- [Stored records]
__________________________________________________
Lemma length_str_take (n : nat) (s : string) : String.length (str_take n s) = Nat.min n (String.length s).
Proof. revert s. induction n as [|n IH]; intros [|c s]; simpl; [done..|]. by rewrite IH. Qed.

(** Taking a prefix, then the bytes after it. *)
Lemma str_take_add (n k : nat) (s : string) : str_take n s +:+ str_take k (str_drop n s) = str_take (n + k) s.
Proof. revert s. induction n as [|n IH]; intros [|c s]; simpl; [done..|by destruct k|]. by rewrite str_app_cons, IH. Qed.

Lemma str_take_app (s t : string) : str_take (String.length s) (s +:+ t) = s.
Proof. induction s as [|c s IH]; [by destruct t|]. simpl. by f_equal. Qed.

Lemma str_drop_app (s t : string) : str_drop (String.length s) (s +:+ t) = t.
Proof. induction s as [|c s IH]; [by destruct t|]. simpl. done. Qed.

Lemma str_take_drop (n : nat) (s : string) : str_take n s +:+ str_drop n s = s.
Proof.
  revert s. induction n as [|n IH]; intros [|c s]; simpl; try done.
  rewrite str_app_cons. by rewrite IH.
Qed.

Lemma HasSuffix_app (q s : string) : HasSuffix (q +:+ s) s = true.
Proof.
  induction q as [|c q IH].
  { change ("" +:+ s) with s. destruct s as [|c s]; [done|]. cbn [HasSuffix]. by rewrite String.eqb_refl. }
  rewrite str_app_cons. cbn [HasSuffix]. by rewrite IH, orb_true_r.
Qed.

(** ** Prefixes *)
Lemma HasPrefix_spec (s p : string) : HasPrefix s p = true <-> exists t, s = p +:+ t.
Proof.
  revert s. induction p as [|a p IH]; intros s; simpl.
  - split; [intros _; by exists s|done].
  - destruct s as [|c s]; [split; [done|intros [t Ht]; discriminate Ht]|].
    rewrite andb_true_iff, IH. split.
    + intros [->%Ascii.eqb_eq [t ->]]. by exists t.
    + intros [t Ht]. rewrite str_app_cons in Ht. simplify_eq. rewrite Ascii.eqb_refl. split; [done|by exists t].
Qed.
Lemma fdiv_le_one (x y : float64) (a b : Z * Z) :
  is_normal x a -> is_normal y b -> mant_le a b -> -52 <= a.2 -> b.2 <= 11 ->
  exists me, is_normal (fdiv x y) me /\ mant_le me (2 ^ 52, -52).
Proof.
  destruct a as [m1 e1], b as [m2 e2]. intros [Hm1 ->] [Hm2 ->] Hle He1 He2. unfold mant_le in Hle. cbn [fst snd] in *.
  unfold fdiv, SFdiv, SFdiv_core_binary. rewrite !Z2Pos.id by lia.
  rewrite (Zdigits2_unique m1 53), (Zdigits2_unique m2 53) by lia.
  replace (Z.min (fexp 53 1024 (53 + e1 - (53 + e2))) (e1 - e2)) with (e1 - e2 - 53) by (unfold fexp, emin; lia).
  replace (e1 - e2 - (e1 - e2 - 53)) with 53 by lia. cbn [xorb]. rewrite Z.shiftl_mul_pow2 by lia.
  pose proof (Z.div_eucl_eq (m1 * 2 ^ 53) m2 ltac:(lia)) as Hq. pose proof (Z.mod_pos_bound (m1 * 2 ^ 53) m2 ltac:(lia)) as Hr.
  unfold Z.modulo in Hr. destruct (Z.div_eucl (m1 * 2 ^ 53) m2) as [q r].
  assert (2 ^ 52 <= q < 2 ^ 54) as Hq54 by nia.
  destruct (Z.lt_ge_cases q (2 ^ 53)) as [Hlt|Hge].
  - destruct (binary_round_aux_norm q (e1 - e2 - 53) 0 (new_location m2 r)) as (m & k & -> & Hc); [lia|lia|lia|lia|].
    pose proof (shifted_bounds q (new_location m2 r) 0 ltac:(lia) ltac:(lia)) as Hb.
    pose proof (carry_range _ (e1 - e2 - 53 + 0) Hb) as R. rewrite <- Hc in R. cbn [fst snd] in R. exists (Z.pos m, k). split; [by split; cbn [fst snd]; [lia|rewrite Pos2Z.id]|].
    unfold carry in Hc. unfold mant_le. cbn [fst snd]. destruct (Z.eqb_spec (rounded (shifted q (new_location m2 r) 0)) (2 ^ 53)); injection Hc as Hm Hk; lia.
  - destruct (binary_round_aux_norm q (e1 - e2 - 53) 1 (new_location m2 r)) as (m & k & -> & Hc); [lia|lia|lia|lia|].
    pose proof (shifted_bounds q (new_location m2 r) 1 ltac:(lia) ltac:(lia)) as Hb.
    pose proof (carry_range _ (e1 - e2 - 53 + 1) Hb) as R. rewrite <- Hc in R. cbn [fst snd] in R. exists (Z.pos m, k). split; [by split; cbn [fst snd]; [lia|rewrite Pos2Z.id]|].
    unfold mant_le. cbn [fst snd]. destruct (Z.lt_ge_cases e1 e2) as [He|He].
    + unfold carry in Hc. destruct (Z.eqb_spec (rounded (shifted q (new_location m2 r) 1)) (2 ^ 53)); injection Hc as Hm Hk; lia.
    + assert (m1 = m2 /\ q = 2 ^ 53 /\ r = 0) as (-> & -> & ->) by nia. rewrite new_location_0 in Hc by lia. cbn in Hc. injection Hc as Hm Hk. lia.
Qed.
__________________________________________________
- [Exercise details] Only the lines from the one with "replace (e1 - e2" through the final line above belong in the answer, each reproduced word for word.

- [Written response]
  replace (e1 - e2 - (e1 - e2 - 53)) with 53 by lia. cbn [xorb]. rewrite Z.shiftl_mul_pow2 by lia.
  pose proof (Z.div_eucl_eq (m1 * 2 ^ 53) m2 ltac:(lia)) as Hq. pose proof (Z.mod_pos_bound (m1 * 2 ^ 53) m2 ltac:(lia)) as Hr.
  unfold Z.modulo in Hr. destruct (Z.div_eucl (m1 * 2 ^ 53) m2) as [q r].
  assert (2 ^ 52 <= q < 2 ^ 54) as Hq54 by nia.
  destruct (Z.lt_ge_cases q (2 ^ 53)) as [Hlt|Hge].
  - destruct (binary_round_aux_norm q (e1 - e2 - 53) 0 (new_location m2 r)) as (m & k & -> & Hc); [lia|lia|lia|lia|].
    pose proof (shifted_bounds q (new_location m2 r) 0 ltac:(lia) ltac:(lia)) as Hb.
    pose proof (carry_range _ (e1 - e2 - 53 + 0) Hb) as R. rewrite <- Hc in R. cbn [fst snd] in R. exists (Z.pos m, k). split; [by split; cbn [fst snd]; [lia|rewrite Pos2Z.id]|].
    unfold carry in Hc. unfold mant_le. cbn [fst snd]. destruct (Z.eqb_spec (rounded (shifted q (new_location m2 r) 0)) (2 ^ 53)); injection Hc as Hm Hk; lia.
  - destruct (binary_round_aux_norm q (e1 - e2 - 53) 1 (new_location m2 r)) as (m & k & -> & Hc); [lia|lia|lia|lia|].
    pose proof (shifted_bounds q (new_location m2 r) 1 ltac:(lia) ltac:(lia)) as Hb.
    pose proof (carry_range _ (e1 - e2 - 53 + 1) Hb) as R. rewrite <- Hc in R. cbn [fst snd] in R. exists (Z.pos m, k). split; [by split; cbn [fst snd]; [lia|rewrite Pos2Z.id]|].
    unfold mant_le. cbn [fst snd]. destruct (Z.lt_ge_cases e1 e2) as [He|He].
    + unfold carry in Hc. destruct (Z.eqb_spec (rounded (shifted q (new_location m2 r) 1)) (2 ^ 53)); injection Hc as Hm Hk; lia.
    + assert (m1 = m2 /\ q = 2 ^ 53 /\ r = 0) as (-> & -> & ->) by nia. rewrite new_location_0 in Hc by lia. cbn in Hc. injection Hc as Hm Hk. lia.
Qed.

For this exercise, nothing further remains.